Kristin Murphy, Deseret News

No one is forgotten by the Lord: During President Oaks’ service at BYU, he became acquainted with a painting by Maynard Dixon that spoke to his heart. “It is a painting called ‘The Forgotten Man.’ It is quite a famous painting. BYU has the original. And it depicts a man who’s down on his luck. … He is sitting on a curb, his feet extending into the street and behind him are crowds of people walking by, paying no attention to the man who’s down on his luck. And yet, you see the sun shining on his head. His Heavenly Father knows he’s there. He is forgotten by the passing crowd, but in his struggles, His Heavenly Father knows he’s there.”

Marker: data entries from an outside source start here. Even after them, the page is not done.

Definition deserialize (b : Buffer) (startAt : Z) : outcome (Capability * Z) :=
  let p := startAt in
  nwid ← at_ 8 b p; let p := p + 8 in
  ts ← at_ 8 b p; let p := p + 8 in
  id ← at_ 4 b p; let p := p + 4 in
  rc ← at_ 2 b p; let p := p + 2 in
  if ZT_MAX_CAPABILITY_RULES <? rc then Throw Overflow else
  '(rules, p) ← deserializeRules (Z.to_nat rc) b p [];
  mccl ← index b p; let p := p + 1 in
  if (mccl <? 1) || (ZT_MAX_CAPABILITY_CUSTODY_CHAIN_LENGTH <? mccl) then Throw Overflow else
  '(chain, p) ← read_chain b p (Z.to_nat mccl);
  p ← read_additional b p;
  Ok (mkCapability nwid (s64 ts) id mccl rules (chain ++ drop (length chain) (replicate 7 no_custody)), p - startAt).

Definition ltb (a b : Capability) : bool := _id a <? _id b.

(** [sizeof(Capability)] on the target. *)
Definition sizeof : nat := 2864.

Section Sign.
Context `{Crypto} `{Env}.

(** The loop of [sign]: the first free entry gets the new link. *)
Fixpoint sign_chain (cs : list Custody) (n : nat) (link : outcome Custody) : outcome (option (list Custody)) :=
  match n, cs with
  | S n, c :: cs =>
      if negb (Address.nonzero (to c)) then k ← link; Ok (Some (k :: cs))
      else r ← sign_chain cs n link; Ok (match r with Some cs => Some (c :: cs) | None => None end)
  | _, _ => Ok None
  end.

(** None: [sign] returned false. *)
Definition sign (c : Capability) (signer : Identity) (rcpt : Z) : outcome (option Capability) :=
  let link := tmp ← serialize (tmp_buffer (sizeof * 2)) c true; s ← Identity.sign signer (data tmp);
              Ok (mkCustody rcpt (address signer) s) in
  match sign_chain (_custody c) (Z.to_nat (Z.min (_maxCustodyChainLength c) ZT_MAX_CAPABILITY_CUSTODY_CHAIN_LENGTH)) link with
  | Ok (Some cs) => Ok (Some (mkCapability (_nwid c) (_ts c) (_id c) (_maxCustodyChainLength c) (_rules c) cs))
  | Ok None | Throw _ => Ok None
  | Undef => Undef
  end.

(** The loop of [verify]: [prev] is the previous entry's [to], None for the first one. *)
Fixpoint verify_chain (nwid : Z) (msg : list Z) (prev : option Z) (cs : list Custody) (n : nat) : outcome verify_result :=
  match n with
  | O => Ok VOk
  | S n =>
      match cs with
      | [] => Undef
      | c :: cs =>
          let check_signature :=
            let id := getIdentity (from c) in
            if identity_bool id then
              if Identity.verify id msg (signature c) then verify_chain nwid msg (Some (to c)) cs n else Ok VBad
            else Ok (VWait (from c)) in
          match prev with
          | None =>
              if negb (Address.nonzero (to c)) || negb (Address.nonzero (from c)) || negb (from c =? controllerFor nwid)
              then Ok VBad else check_signature
          | Some p =>
              if negb (Address.nonzero (to c)) then Ok VOk
              else if negb (Address.nonzero (from c)) || negb (from c =? p) then Ok VBad
              else check_signature
          end
      end
  end.

Definition verify (c : Capability) : outcome verify_result :=
  if (_maxCustodyChainLength c <? 1) || (ZT_MAX_CAPABILITY_CUSTODY_CHAIN_LENGTH <? _maxCustodyChainLength c) then Ok VBad
  else
    match serialize (tmp_buffer (sizeof * 2)) c true with
    | Ok tmp => verify_chain (_nwid c) (data tmp) None (_custody c) (Z.to_nat (_maxCustodyChainLength c))
    | Throw _ => Ok VBad
    | Undef => Undef
    end.
End Sign.

(** ** Wire form *)

Definition custody_ok (c : Custody) : Prop := Address.ok (to c) /\ Address.ok (from c) /\ sig_ok (signature c).
(* ===== verification/NetworkConfig.v ===== *)
(** * Network configurations (node/NetworkConfig.hpp)

    The configuration a controller issues to a member: the data and the accessors. Arrays with a count are the
    lists of their entries in use; character arrays are the text before the NUL. *)

From S2P Require Import Prelude Buffer Serial Address InetAddress Rule Credential Credentials Capability.

Definition ZT_NETWORK_TYPE_PRIVATE : Z := 0.
Definition ZT_NETWORK_TYPE_PUBLIC : Z := 1.
Definition ZT_NETWORKCONFIG_FLAG_ENABLE_BROADCAST : Z := 0x2.
Definition ZT_NETWORKCONFIG_FLAG_ENABLE_IPV6_NDP_EMULATION : Z := 0x4.
Definition ZT_NETWORKCONFIG_FLAG_RULES_RESULT_OF_UNSUPPORTED_MATCH : Z := 0x8.
Definition ZT_NETWORKCONFIG_SPECIALIST_TYPE_ACTIVE_BRIDGE : Z := 0x20000000000.
Definition ZT_NETWORKCONFIG_SPECIALIST_TYPE_MULTICAST_REPLICATOR : Z := 0x80000000000.
Definition ZT_NETWORKCONFIG_SPECIALIST_TYPE_NETWORK_RELAY : Z := 0x100000000000.
Definition ZT_MAX_NETWORK_SPECIALISTS : Z := 256.

Record Route := mkRoute { target : InetAddress; via : InetAddress; route_flags : Z; metric : Z }.
(** [domain] is the whole array of 128 characters: all of it is serialised. *)
Record DNS := mkDNS { domain : list Z; server_addr : list InetAddress }.

(** The fields of single sign-on. *)
Record SSO := mkSSO {
  ssoEnabled : bool; ssoVersion : Z; authenticationURL : list Z; authenticationExpiryTime : Z; issuerURL : list Z;
  centralAuthURL : list Z; ssoNonce : list Z; ssoState : list Z; ssoClientID : list Z; ssoProvider : list Z }.

Record NetworkConfig := mkNetworkConfig {
  networkId : Z; timestamp : Z; credentialTimeMaxDelta : Z; revision : Z; issuedTo : Z; remoteTraceTarget : Z;
  flags : Z; remoteTraceLevel : Z; mtu : Z; multicastLimit : Z;
  specialists : list Z; routes : list Route; staticIps : list InetAddress; rules : list ZT_VirtualNetworkRule;
  capabilities : list Capability; tags : list Tag.Tag; certificatesOfOwnership : list COO.COO;
  type : Z; name : list Z; com : COM.COM; dns : DNS; sso : SSO }.

#[export] Instance Route_eq_dec : EqDecision Route.
Proof. solve_decision. Defined.
#[export] Instance DNS_eq_dec : EqDecision DNS.
Proof. solve_decision. Defined.
#[export] Instance SSO_eq_dec : EqDecision SSO.
Proof. solve_decision. Defined.

Definition com_nil : COM.COM := COM.mkCOM 0 [] (replicate 96 0).

(** The text "default". *)
Definition default_provider : list Z := [100; 101; 102; 97; 117; 108; 116].

(** [NetworkConfig()]; [ssoVersion] is the one field it leaves uninitialised. *)
Definition NetworkConfig_nil (uninit : Z) : NetworkConfig :=
  mkNetworkConfig 0 0 0 0 0 0 0 0 0 0 [] [] [] [] [] [] [] ZT_NETWORK_TYPE_PRIVATE [] com_nil
    (mkDNS (replicate 128 0) (replicate 4 INil)) (mkSSO false uninit [] 0 [] [] [] [] [] default_provider).

Section Accessors.
Implicit Type (nc : NetworkConfig).

Definition has_flag (v f : Z) : bool := negb (Z.land v f =? 0).

Definition enableBroadcast nc : bool := has_flag (flags nc) ZT_NETWORKCONFIG_FLAG_ENABLE_BROADCAST.
Definition ndpEmulation nc : bool := has_flag (flags nc) ZT_NETWORKCONFIG_FLAG_ENABLE_IPV6_NDP_EMULATION.
Definition isPublic nc : bool := type nc =? ZT_NETWORK_TYPE_PUBLIC.
Definition isPrivate nc : bool := type nc =? ZT_NETWORK_TYPE_PRIVATE.
Definition nonnull nc : bool := negb (networkId nc =? 0).

(** The loops over the specialists: 40 bits of address, 24 bits of flags. *)
Definition with_role (roles : Z) nc : list Z := Address.of_int <$> List.filter (fun s => has_flag s roles) (specialists nc).
Definition has_role (role : Z) nc (a : Z) : bool :=
  existsb (fun s => has_flag s role && (a =? Address.of_int s)) (specialists nc).

Definition activeBridges nc : list Z := with_role ZT_NETWORKCONFIG_SPECIALIST_TYPE_ACTIVE_BRIDGE nc.
Definition isActiveBridge nc (a : Z) : bool := has_role ZT_NETWORKCONFIG_SPECIALIST_TYPE_ACTIVE_BRIDGE nc a.
Definition multicastReplicators nc : list Z := with_role ZT_NETWORKCONFIG_SPECIALIST_TYPE_MULTICAST_REPLICATOR nc.
Definition isMulticastReplicator nc (a : Z) : bool := has_role ZT_NETWORKCONFIG_SPECIALIST_TYPE_MULTICAST_REPLICATOR nc a.
Definition alwaysContactAddresses nc : list Z :=
  with_role (Z.lor ZT_NETWORKCONFIG_SPECIALIST_TYPE_NETWORK_RELAY ZT_NETWORKCONFIG_SPECIALIST_TYPE_MULTICAST_REPLICATOR) nc.
Definition permitsBridging nc (a : Z) : bool := has_role ZT_NETWORKCONFIG_SPECIALIST_TYPE_ACTIVE_BRIDGE nc a.

(** The first specialist with the address gets the flags; otherwise it is added, if there is room. *)
Fixpoint mask_specialist (l : list Z) (a f : Z) : option (list Z) :=
  match l with
  | [] => None
  | s :: l =>
      if Z.land s 0xffffffffff =? a then Some (Z.lor s f :: l)
      else match mask_specialist l a f with Some l => Some (s :: l) | None => None end
  end.
Definition add_to_specialists (l : list Z) (a f : Z) : list Z * bool :=
  match mask_specialist l a f with
  | Some l => (l, true)
  | None => if zlen l <? ZT_MAX_NETWORK_SPECIALISTS then (l ++ [Z.lor f a], true) else (l, false)
  end.

Definition capability nc (id : Z) : option Capability := List.find (fun c => Capability._id c =? id) (capabilities nc).
Definition tag nc (id : Z) : option Tag.Tag := List.find (fun t => Tag._id t =? id) (tags nc).
End Accessors.
(* ===== verification/NetconfDict.v ===== *)
(** * Network configurations as dictionaries (node/NetworkConfig.cpp, node/DNS.hpp)

    [toDictionary] writes a configuration as text fields and binary blobs, [fromDictionary] reads it back; the controller signs and
    a node caches this form. ZT_SUPPORT_OLD_STYLE_NETCONF is not defined, so the legacy fields do not exist. Both use one temporary
    [Buffer] for all blobs; [getUI] and its like have an uninitialised array on the stack, the argument [stack].

    [std::sort] leaves elements that compare equal in an unspecified order: the sort is a parameter with the two laws of the standard. *)

From Stdlib Require Import String Ascii.
From stdpp Require Import sorting.
From S2P Require Import Prelude Buffer Serial Address InetAddress Dictionary Rule Identity Credential Credentials Capability NetworkConfig.

Local Open Scope Z_scope.

(** The characters of a C string literal. *)
Fixpoint chars (s : string) : list Z :=
  match s with EmptyString => [] | String c s => Z.of_nat (nat_of_ascii c) :: chars s end.

Definition ZT_NETWORKCONFIG_DICT_CAPACITY : Z := 16384.
Definition ZT_NETWORKCONFIG_VERSION : Z := 7.
Definition ZT_DEFAULT_MTU : Z := 2800.
Definition ZT_MAX_MTU : Z := 10000.
Definition ZT_MAX_NETWORK_CAPABILITIES : Z := 128.
Definition ZT_MAX_NETWORK_TAGS : Z := 128.
Definition ZT_MAX_CERTIFICATES_OF_OWNERSHIP : Z := 4.
Definition ZT_MAX_NETWORK_ROUTES : Z := 128.
Definition ZT_MAX_ZT_ASSIGNED_ADDRESSES : Z := 32.
Definition ZT_MAX_NETWORK_RULES : nat := 1024.

Definition KEY_VERSION : list Z := Eval compute in chars "v".
Definition KEY_NETWORK_ID : list Z := Eval compute in chars "nwid".
Definition KEY_TIMESTAMP : list Z := Eval compute in chars "ts".
Definition KEY_REVISION : list Z := Eval compute in chars "r".
Definition KEY_ISSUED_TO : list Z := Eval compute in chars "id".
Definition KEY_REMOTE_TRACE_TARGET : list Z := Eval compute in chars "tt".
Definition KEY_REMOTE_TRACE_LEVEL : list Z := Eval compute in chars "tl".
Definition KEY_FLAGS : list Z := Eval compute in chars "f".
Definition KEY_MULTICAST_LIMIT : list Z := Eval compute in chars "ml".
Definition KEY_TYPE : list Z := Eval compute in chars "t".
Definition KEY_NAME : list Z := Eval compute in chars "n".
Definition KEY_MTU : list Z := Eval compute in chars "mtu".
Definition KEY_CREDENTIAL_TIME_MAX_DELTA : list Z := Eval compute in chars "ctmd".
Definition KEY_COM : list Z := Eval compute in chars "C".
Definition KEY_SPECIALISTS : list Z := Eval compute in chars "S".
Definition KEY_ROUTES : list Z := Eval compute in chars "RT".
Definition KEY_STATIC_IPS : list Z := Eval compute in chars "I".
Definition KEY_RULES : list Z := Eval compute in chars "R".
Definition KEY_CAPABILITIES : list Z := Eval compute in chars "CAP".
Definition KEY_TAGS : list Z := Eval compute in chars "TAG".
Definition KEY_CERTIFICATES_OF_OWNERSHIP : list Z := Eval compute in chars "COO".
Definition KEY_DNS : list Z := Eval compute in chars "DNS".
Definition KEY_SSO_ENABLED : list Z := Eval compute in chars "ssoe".
Definition KEY_SSO_VERSION : list Z := Eval compute in chars "ssov".
Definition KEY_AUTHENTICATION_URL : list Z := Eval compute in chars "aurl".
Definition KEY_AUTHENTICATION_EXPIRY_TIME : list Z := Eval compute in chars "aexpt".
Definition KEY_ISSUER_URL : list Z := Eval compute in chars "iurl".
Definition KEY_CENTRAL_ENDPOINT_URL : list Z := Eval compute in chars "ssoce".
Definition KEY_NONCE : list Z := Eval compute in chars "sson".
Definition KEY_STATE : list Z := Eval compute in chars "ssos".
Definition KEY_CLIENT_ID : list Z := Eval compute in chars "ssocid".
Definition KEY_SSO_PROVIDER : list Z := Eval compute in chars "ssop".

(** ** toDictionary *)

(** A statement [if (! d.add(...)) return false]: the dictionary, the temporary buffer, and whether to go on. *)
Abbreviation dict_state := (list Z * Buffer)%type.
Abbreviation dict_step := (dict_state -> outcome (dict_state * bool)).
(** The match of two tags: the answer, and whether the next DROP is to be skipped. *)
Definition match_tags (superAccept hardYes hardNo : bool) (r : ZT_VirtualNetworkRule) : outcome (bool * bool) :=
  match Rule.v r with
  | VTag id value =>
      match localTag nconf id with
      | Some l =>
          remote ← getTag_of id;
          match remote with
          | Some t => Ok (compare_tags (rule_type r) (Tag._value l) (Tag._value t) value, false)
          | None => if inbound f && negb superAccept then Ok (hardNo, false) else Ok (hardYes, true)
          end
      | None => Ok (hardNo, false)
      end
  | _ => Undef
  end.

Definition match_tag (superAccept hardYes hardNo : bool) (r : ZT_VirtualNetworkRule) : outcome (bool * bool) :=
  match Rule.v r with
  | VTag id value =>
      let sender := rule_type r =? MATCH_TAG_SENDER in
      if superAccept then Ok (hardYes, true)
      else if Bool.eqb sender (inbound f) then
        remote ← getTag_of id;
        match remote with
        | Some t => Ok (Tag._value t =? value, false)
        | None => if sender then Ok (hardNo, false) else Ok (hardYes, true)
        end
      else match localTag nconf id with Some l => Ok (Tag._value l =? value, false) | None => Ok (hardNo, false) end
  | _ => Undef
  end.

(** The matches without an effect. *)
Definition match_pure (o : Out) (r : ZT_VirtualNetworkRule) : outcome bool :=
  let hardYes := negb (rule_not r) in
  let hardNo := rule_not r in
  match rule_kind (rule_type r), Rule.v r with
  | KZt, VZt a => Ok (a =? (if rule_type r =? MATCH_SOURCE_ZEROTIER_ADDRESS then ztSource f else ztDest o))
  | KVlanId, VVlanId n => Ok (n =? u16 (vlanId f))
  | KVlanPcp, VVlanPcp n | KVlanDei, VVlanDei n => Ok (n =? 0)
  | KMac, VMac m =>
      mac ← MAC.setTo m 6; Ok (mac =? (if rule_type r =? MATCH_MAC_SOURCE then macSource f else macDest f))
  | KIpv4, _ => match_ipv4 f hardNo r (if rule_type r =? MATCH_IPV4_SOURCE then 12 else 16)
  | KIpv6, _ => match_ipv6 f hardNo r (if rule_type r =? MATCH_IPV6_SOURCE then 8 else 24)
  | KIpTos, _ => match_tos f hardNo r
  | KIpProtocol, _ => match_protocol f hardNo r
  | KEtherType, VEtherType n => Ok (n =? u16 (etherType f))
  | KIcmp, _ => match_icmp f hardYes hardNo r
  | KPort, _ => match_port f hardNo r
  | KCharacteristics, _ => match_characteristics r
  | KFrameSize, _ => match_frame_size f r
  | KIntRange, _ => match_integer f r
  | KNone, _ => Ok (has_flag (NetworkConfig.flags nconf) ZT_NETWORKCONFIG_FLAG_RULES_RESULT_OF_UNSUPPORTED_MATCH)
  | _, _ => Undef
  end.

(** [thisRuleMatches], with the effects of the match. *)
Definition match_rule (s : State) (r : ZT_VirtualNetworkRule) : outcome (State * bool) :=
  let hardYes := negb (rule_not r) in
  let hardNo := rule_not r in
  match rule_kind (rule_type r) with
  | KRandom =>
      match Rule.v r with
      | VRandom p => let '(st, x) := prng (prngState (out s)) in Ok (set_out s (set_prngState (out s) st), u32 x <=? p)
      | _ => Undef
      end
  | KTag =>
      '(b, skip) ← (if (rule_type r =? MATCH_TAG_SENDER) || (rule_type r =? MATCH_TAG_RECEIVER)
                    then match_tag (superAccept s) hardYes hardNo r
                    else match_tags (superAccept s) hardYes hardNo r);
      Ok (if (skip : bool) then set_skipDrop s true else s, b)
  | _ => b ← match_pure (out s) r; Ok (s, b)
  end.

(** [thisSetMatches |= ...] or [&= ...] *)
Definition combine (s : State) (r : ZT_VirtualNetworkRule) (b : bool) : State :=
  let x := xorb b (rule_not r) in
  set_matches s (if rule_or r then thisSetMatches s || x else thisSetMatches s && x).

To remember this important lesson, President Oaks has a copy of the painting in his office at Church headquarters. “It speaks to me and reminds me of things that I need to remember,” he said.

The Holy Ghost bears an incontrovertible witness of truth: “My testimony of the restored gospel is a very simple testimony, though profound in its effect on my life,” said President Oaks. He testified that Heavenly Father created a plan for His children and provided a Savior, and that Joseph Smith saw the Father and the Son, translated the Book of Mormon and restored the Church to the earth. “I know that all these things are true. I know it by the incontrovertible witness of the Holy Ghost, and by life’s experiences and the confirmation of these truths in the crucible of mortal experience and teaching.”